[EXERCISE DIRECTIONS]: Return the lines below that carry the word "waiting".
↓↓↓
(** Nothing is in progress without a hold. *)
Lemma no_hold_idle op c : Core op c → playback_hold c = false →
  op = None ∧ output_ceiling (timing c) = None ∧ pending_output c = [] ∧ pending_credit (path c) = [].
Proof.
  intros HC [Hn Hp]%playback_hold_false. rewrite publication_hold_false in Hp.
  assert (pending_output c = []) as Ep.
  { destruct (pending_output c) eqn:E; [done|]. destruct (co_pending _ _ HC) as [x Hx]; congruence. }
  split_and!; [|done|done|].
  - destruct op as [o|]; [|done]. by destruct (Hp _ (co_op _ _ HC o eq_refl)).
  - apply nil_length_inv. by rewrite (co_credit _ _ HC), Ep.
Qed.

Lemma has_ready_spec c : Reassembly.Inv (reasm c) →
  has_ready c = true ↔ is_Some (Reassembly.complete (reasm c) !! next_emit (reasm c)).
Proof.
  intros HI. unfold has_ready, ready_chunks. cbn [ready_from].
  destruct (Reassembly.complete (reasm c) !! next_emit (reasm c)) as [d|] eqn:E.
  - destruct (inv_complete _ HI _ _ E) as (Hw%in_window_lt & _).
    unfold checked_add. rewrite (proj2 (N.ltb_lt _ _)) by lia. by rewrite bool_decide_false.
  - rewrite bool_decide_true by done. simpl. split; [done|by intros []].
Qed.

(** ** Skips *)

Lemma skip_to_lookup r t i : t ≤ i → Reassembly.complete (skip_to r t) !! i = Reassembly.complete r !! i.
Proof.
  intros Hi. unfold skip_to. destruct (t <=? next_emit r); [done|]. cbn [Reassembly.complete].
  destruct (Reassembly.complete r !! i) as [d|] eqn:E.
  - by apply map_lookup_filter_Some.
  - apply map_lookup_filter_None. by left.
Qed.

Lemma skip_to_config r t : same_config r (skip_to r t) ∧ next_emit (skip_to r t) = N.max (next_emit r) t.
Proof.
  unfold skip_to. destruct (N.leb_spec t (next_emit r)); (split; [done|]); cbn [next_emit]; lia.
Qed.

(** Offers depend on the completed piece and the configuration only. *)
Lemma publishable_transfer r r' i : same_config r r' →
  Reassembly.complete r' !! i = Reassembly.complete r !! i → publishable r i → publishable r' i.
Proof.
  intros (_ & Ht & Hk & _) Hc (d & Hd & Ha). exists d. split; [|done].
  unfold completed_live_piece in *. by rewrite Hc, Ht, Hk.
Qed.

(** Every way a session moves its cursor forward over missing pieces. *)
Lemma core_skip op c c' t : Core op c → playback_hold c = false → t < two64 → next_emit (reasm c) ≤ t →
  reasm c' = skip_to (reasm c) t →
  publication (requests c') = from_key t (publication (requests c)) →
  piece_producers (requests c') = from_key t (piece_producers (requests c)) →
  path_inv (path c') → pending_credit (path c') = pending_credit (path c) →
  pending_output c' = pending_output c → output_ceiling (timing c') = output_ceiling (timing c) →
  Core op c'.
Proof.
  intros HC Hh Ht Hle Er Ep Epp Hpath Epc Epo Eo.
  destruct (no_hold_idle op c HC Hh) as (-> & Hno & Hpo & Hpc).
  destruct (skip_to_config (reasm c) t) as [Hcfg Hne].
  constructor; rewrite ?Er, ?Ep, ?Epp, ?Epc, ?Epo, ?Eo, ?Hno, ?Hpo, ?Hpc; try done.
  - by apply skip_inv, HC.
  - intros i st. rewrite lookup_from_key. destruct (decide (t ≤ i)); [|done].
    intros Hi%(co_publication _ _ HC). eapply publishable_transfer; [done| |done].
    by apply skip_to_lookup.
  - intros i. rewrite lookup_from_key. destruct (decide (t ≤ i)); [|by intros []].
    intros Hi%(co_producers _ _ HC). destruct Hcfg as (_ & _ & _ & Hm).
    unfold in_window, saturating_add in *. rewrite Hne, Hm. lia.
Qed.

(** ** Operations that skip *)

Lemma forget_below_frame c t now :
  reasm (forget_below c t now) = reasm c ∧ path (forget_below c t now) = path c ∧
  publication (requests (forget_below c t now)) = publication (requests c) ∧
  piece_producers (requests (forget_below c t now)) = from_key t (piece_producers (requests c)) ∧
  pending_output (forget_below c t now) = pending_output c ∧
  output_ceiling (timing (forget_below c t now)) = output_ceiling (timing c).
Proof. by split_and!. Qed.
↑↑↑
↓↓↓
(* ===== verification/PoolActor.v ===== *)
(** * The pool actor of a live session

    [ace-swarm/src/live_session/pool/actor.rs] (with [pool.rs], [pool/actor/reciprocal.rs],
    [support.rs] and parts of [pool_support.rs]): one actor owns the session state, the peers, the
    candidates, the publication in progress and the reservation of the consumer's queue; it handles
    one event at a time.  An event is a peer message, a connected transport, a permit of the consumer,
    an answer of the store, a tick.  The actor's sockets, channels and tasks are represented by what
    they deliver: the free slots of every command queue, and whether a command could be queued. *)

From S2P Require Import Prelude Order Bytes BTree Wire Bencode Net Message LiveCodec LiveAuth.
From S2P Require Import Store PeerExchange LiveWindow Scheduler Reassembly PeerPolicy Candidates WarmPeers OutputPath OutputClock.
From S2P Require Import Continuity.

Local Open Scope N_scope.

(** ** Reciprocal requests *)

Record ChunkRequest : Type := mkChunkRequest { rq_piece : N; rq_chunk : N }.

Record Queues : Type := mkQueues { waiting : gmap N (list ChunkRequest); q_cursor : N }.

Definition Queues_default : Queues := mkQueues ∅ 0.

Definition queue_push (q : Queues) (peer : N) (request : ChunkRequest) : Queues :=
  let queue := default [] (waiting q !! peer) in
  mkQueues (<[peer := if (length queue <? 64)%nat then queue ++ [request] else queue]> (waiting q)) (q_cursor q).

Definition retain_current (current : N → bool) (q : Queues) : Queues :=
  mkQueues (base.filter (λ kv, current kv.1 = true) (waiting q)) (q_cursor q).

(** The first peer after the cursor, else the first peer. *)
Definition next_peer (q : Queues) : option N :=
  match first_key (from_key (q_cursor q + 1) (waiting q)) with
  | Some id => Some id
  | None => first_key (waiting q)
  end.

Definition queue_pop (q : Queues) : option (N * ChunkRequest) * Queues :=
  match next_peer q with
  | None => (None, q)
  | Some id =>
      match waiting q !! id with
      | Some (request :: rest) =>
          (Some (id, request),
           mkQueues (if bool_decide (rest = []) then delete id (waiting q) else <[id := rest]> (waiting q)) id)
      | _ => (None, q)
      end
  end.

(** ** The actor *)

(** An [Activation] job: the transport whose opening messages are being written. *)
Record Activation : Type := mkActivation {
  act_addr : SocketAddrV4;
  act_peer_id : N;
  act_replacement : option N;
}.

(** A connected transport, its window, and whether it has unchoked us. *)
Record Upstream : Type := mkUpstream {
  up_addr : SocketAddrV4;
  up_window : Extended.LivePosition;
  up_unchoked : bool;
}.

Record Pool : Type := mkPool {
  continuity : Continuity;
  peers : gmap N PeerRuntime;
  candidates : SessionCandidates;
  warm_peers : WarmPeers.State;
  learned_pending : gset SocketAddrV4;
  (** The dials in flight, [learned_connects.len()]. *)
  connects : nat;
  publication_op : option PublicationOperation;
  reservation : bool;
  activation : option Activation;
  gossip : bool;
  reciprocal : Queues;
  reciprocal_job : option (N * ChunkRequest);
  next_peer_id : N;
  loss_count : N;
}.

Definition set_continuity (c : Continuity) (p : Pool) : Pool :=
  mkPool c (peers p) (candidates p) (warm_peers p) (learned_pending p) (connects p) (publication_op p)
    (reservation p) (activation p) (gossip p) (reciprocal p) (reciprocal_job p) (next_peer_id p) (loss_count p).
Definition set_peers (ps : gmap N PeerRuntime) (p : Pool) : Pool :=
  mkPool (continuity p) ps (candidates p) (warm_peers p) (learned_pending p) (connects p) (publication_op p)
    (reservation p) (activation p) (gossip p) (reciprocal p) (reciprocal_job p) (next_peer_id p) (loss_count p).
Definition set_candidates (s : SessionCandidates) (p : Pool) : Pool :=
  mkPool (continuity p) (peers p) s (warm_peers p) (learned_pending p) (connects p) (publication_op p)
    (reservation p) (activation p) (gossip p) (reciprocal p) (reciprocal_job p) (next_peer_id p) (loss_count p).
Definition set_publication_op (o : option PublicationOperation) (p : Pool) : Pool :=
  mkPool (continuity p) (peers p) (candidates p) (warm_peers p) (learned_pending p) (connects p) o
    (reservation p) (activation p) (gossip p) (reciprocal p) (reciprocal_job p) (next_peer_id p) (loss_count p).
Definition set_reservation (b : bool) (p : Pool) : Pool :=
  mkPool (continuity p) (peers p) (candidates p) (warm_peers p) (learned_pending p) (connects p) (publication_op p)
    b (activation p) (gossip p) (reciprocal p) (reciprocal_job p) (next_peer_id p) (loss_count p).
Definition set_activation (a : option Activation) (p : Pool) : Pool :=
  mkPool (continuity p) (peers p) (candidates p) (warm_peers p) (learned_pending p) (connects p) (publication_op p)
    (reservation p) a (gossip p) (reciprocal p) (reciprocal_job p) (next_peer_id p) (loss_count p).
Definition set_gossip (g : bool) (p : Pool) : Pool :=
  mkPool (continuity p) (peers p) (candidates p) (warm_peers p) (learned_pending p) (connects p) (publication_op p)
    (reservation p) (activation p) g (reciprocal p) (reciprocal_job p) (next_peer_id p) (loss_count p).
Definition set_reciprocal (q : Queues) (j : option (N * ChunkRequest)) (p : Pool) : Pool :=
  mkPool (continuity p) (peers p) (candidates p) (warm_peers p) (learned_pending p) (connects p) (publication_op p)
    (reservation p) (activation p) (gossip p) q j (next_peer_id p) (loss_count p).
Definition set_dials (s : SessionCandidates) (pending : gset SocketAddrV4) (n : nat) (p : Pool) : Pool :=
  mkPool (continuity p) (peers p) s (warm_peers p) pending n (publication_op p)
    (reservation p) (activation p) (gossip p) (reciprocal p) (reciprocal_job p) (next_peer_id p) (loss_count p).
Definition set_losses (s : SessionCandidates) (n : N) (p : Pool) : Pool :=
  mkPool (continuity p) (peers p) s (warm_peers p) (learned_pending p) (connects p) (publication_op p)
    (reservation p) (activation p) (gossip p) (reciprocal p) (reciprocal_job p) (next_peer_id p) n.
↑↑↑
[RESULT OF THIS TASK]:
Record Queues : Type := mkQueues { waiting : gmap N (list ChunkRequest); q_cursor : N }.
  let queue := default [] (waiting q !! peer) in
  mkQueues (<[peer := if (length queue <? 64)%nat then queue ++ [request] else queue]> (waiting q)) (q_cursor q).
  mkQueues (base.filter (λ kv, current kv.1 = true) (waiting q)) (q_cursor q).
  match first_key (from_key (q_cursor q + 1) (waiting q)) with
  | None => first_key (waiting q)
      match waiting q !! id with
           mkQueues (if bool_decide (rest = []) then delete id (waiting q) else <[id := rest]> (waiting q)) id)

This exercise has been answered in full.